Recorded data
= = = = = = =

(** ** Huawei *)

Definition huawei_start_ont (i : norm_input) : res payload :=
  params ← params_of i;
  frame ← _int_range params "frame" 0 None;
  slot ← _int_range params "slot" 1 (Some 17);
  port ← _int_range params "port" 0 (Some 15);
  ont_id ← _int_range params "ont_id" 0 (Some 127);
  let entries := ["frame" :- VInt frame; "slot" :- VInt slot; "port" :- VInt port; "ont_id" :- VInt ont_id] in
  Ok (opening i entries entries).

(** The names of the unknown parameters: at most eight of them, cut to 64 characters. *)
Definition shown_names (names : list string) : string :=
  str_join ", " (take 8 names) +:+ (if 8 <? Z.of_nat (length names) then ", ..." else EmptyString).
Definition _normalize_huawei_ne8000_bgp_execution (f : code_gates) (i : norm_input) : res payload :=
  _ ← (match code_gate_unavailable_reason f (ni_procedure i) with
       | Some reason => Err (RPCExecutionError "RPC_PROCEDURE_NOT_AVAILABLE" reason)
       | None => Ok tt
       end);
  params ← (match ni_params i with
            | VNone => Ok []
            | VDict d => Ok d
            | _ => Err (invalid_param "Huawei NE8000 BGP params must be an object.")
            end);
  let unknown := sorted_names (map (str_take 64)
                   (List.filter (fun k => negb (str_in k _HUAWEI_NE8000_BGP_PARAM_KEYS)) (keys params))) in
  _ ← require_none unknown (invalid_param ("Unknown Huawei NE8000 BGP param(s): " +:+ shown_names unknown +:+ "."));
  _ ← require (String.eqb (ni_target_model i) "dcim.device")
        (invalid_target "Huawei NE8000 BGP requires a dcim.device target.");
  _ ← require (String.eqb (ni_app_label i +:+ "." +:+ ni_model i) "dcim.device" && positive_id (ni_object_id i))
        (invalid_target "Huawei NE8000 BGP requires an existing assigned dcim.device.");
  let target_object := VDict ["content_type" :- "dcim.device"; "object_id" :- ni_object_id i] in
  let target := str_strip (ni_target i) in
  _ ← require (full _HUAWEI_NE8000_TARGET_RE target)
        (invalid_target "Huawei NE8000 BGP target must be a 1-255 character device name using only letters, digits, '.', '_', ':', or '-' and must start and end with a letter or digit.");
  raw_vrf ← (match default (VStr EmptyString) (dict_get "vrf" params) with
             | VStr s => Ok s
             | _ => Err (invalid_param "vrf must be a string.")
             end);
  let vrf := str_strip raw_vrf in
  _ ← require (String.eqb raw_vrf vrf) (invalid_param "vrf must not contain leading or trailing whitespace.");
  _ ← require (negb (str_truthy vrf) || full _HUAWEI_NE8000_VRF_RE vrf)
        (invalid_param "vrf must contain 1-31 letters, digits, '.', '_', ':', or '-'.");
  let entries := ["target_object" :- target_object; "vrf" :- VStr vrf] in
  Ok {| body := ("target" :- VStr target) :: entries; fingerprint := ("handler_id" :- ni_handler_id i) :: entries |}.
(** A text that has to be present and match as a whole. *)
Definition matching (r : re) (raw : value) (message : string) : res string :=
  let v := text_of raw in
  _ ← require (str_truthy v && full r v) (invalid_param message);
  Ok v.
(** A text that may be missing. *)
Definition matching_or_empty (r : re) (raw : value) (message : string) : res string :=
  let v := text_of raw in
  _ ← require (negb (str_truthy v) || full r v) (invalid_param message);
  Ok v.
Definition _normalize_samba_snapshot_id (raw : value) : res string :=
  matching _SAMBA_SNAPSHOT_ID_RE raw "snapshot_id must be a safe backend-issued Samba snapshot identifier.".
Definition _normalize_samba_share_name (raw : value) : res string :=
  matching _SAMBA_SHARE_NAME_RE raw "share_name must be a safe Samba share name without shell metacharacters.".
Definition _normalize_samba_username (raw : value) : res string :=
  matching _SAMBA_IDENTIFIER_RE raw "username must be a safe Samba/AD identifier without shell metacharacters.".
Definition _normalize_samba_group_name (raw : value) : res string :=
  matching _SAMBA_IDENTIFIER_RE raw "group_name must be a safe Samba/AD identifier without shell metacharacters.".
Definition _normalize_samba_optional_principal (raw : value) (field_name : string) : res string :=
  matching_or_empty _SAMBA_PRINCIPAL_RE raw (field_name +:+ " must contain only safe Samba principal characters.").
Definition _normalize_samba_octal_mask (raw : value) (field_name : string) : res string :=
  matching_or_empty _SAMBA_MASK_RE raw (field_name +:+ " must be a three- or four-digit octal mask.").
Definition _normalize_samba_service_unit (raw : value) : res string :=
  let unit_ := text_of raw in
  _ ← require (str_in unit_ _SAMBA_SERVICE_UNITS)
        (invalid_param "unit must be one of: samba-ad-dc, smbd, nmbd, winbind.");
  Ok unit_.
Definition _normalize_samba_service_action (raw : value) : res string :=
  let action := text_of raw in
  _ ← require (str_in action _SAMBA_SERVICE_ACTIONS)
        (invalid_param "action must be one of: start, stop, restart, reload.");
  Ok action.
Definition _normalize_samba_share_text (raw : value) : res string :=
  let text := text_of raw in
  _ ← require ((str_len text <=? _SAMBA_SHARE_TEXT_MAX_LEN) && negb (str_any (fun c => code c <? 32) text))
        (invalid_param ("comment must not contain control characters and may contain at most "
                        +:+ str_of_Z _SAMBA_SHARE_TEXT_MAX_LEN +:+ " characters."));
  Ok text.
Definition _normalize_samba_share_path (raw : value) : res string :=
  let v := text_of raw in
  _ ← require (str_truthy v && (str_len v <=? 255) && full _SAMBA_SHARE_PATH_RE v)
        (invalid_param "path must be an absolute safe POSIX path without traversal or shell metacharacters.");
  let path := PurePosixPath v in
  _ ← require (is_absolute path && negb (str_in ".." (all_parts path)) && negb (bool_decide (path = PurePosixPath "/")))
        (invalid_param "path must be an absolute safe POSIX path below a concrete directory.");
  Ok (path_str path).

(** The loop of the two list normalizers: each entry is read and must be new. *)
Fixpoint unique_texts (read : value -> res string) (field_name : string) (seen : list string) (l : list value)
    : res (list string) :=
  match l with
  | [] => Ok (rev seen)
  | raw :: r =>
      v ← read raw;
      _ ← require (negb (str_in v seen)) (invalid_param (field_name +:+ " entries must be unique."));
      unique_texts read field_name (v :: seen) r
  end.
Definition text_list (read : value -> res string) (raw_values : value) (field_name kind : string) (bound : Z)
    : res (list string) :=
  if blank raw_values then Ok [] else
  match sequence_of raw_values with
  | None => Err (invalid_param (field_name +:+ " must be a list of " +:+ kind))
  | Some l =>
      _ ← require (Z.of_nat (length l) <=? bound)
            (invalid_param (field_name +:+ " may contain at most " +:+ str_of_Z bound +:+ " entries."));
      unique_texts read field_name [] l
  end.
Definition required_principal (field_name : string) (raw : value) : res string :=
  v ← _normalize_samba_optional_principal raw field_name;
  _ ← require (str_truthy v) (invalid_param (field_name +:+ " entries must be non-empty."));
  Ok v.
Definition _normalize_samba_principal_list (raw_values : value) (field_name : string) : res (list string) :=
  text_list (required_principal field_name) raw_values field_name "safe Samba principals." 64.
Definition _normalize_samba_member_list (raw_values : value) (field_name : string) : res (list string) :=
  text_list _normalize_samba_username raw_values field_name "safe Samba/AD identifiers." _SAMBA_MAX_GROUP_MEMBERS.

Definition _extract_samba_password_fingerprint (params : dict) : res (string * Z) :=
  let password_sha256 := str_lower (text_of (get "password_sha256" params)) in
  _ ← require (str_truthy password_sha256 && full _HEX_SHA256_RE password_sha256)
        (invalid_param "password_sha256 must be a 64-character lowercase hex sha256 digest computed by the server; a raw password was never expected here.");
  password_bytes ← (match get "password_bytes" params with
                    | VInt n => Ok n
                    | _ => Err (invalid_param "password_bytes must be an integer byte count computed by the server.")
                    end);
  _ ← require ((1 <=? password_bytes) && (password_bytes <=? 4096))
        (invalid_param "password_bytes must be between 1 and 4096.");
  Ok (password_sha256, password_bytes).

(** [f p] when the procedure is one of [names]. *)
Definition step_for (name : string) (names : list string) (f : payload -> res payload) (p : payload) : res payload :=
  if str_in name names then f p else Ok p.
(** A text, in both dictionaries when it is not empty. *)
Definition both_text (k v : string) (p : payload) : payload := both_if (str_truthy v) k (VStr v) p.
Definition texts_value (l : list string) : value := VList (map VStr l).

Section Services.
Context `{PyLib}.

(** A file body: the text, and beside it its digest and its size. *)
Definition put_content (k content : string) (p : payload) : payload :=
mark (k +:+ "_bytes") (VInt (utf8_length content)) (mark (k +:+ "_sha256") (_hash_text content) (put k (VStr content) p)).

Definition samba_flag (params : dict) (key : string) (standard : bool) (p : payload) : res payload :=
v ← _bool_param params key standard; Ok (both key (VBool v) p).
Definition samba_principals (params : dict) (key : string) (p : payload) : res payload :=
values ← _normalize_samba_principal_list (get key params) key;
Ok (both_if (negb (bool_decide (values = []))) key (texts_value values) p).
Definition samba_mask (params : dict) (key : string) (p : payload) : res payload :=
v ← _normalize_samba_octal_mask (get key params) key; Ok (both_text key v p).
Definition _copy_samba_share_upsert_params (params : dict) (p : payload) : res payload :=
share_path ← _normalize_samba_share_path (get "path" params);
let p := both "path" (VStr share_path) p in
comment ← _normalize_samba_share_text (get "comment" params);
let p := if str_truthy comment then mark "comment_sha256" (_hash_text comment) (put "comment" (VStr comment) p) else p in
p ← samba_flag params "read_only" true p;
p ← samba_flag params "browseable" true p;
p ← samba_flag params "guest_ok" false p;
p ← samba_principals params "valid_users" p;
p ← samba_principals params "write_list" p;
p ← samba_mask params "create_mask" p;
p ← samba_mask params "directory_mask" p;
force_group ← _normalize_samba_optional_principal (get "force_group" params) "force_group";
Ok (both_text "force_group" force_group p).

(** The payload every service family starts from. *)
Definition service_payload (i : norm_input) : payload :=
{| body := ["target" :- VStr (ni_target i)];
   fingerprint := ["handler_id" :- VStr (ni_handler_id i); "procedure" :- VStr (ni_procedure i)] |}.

= = = = = = =

- Work order
Only the lines above starting with the one with "Definition step_for (name" and going through the one with "Definition put_content (k" are to be copied, word for word and with both ends kept.

- Problem solution
Definition step_for (name : string) (names : list string) (f : payload -> res payload) (p : payload) : res payload :=
  if str_in name names then f p else Ok p.
(** A text, in both dictionaries when it is not empty. *)
Definition both_text (k v : string) (p : payload) : payload := both_if (str_truthy v) k (VStr v) p.
Definition texts_value (l : list string) : value := VList (map VStr l).

Section Services.
Context `{PyLib}.

(** A file body: the text, and beside it its digest and its size. *)
Definition put_content (k content : string) (p : payload) : payload :=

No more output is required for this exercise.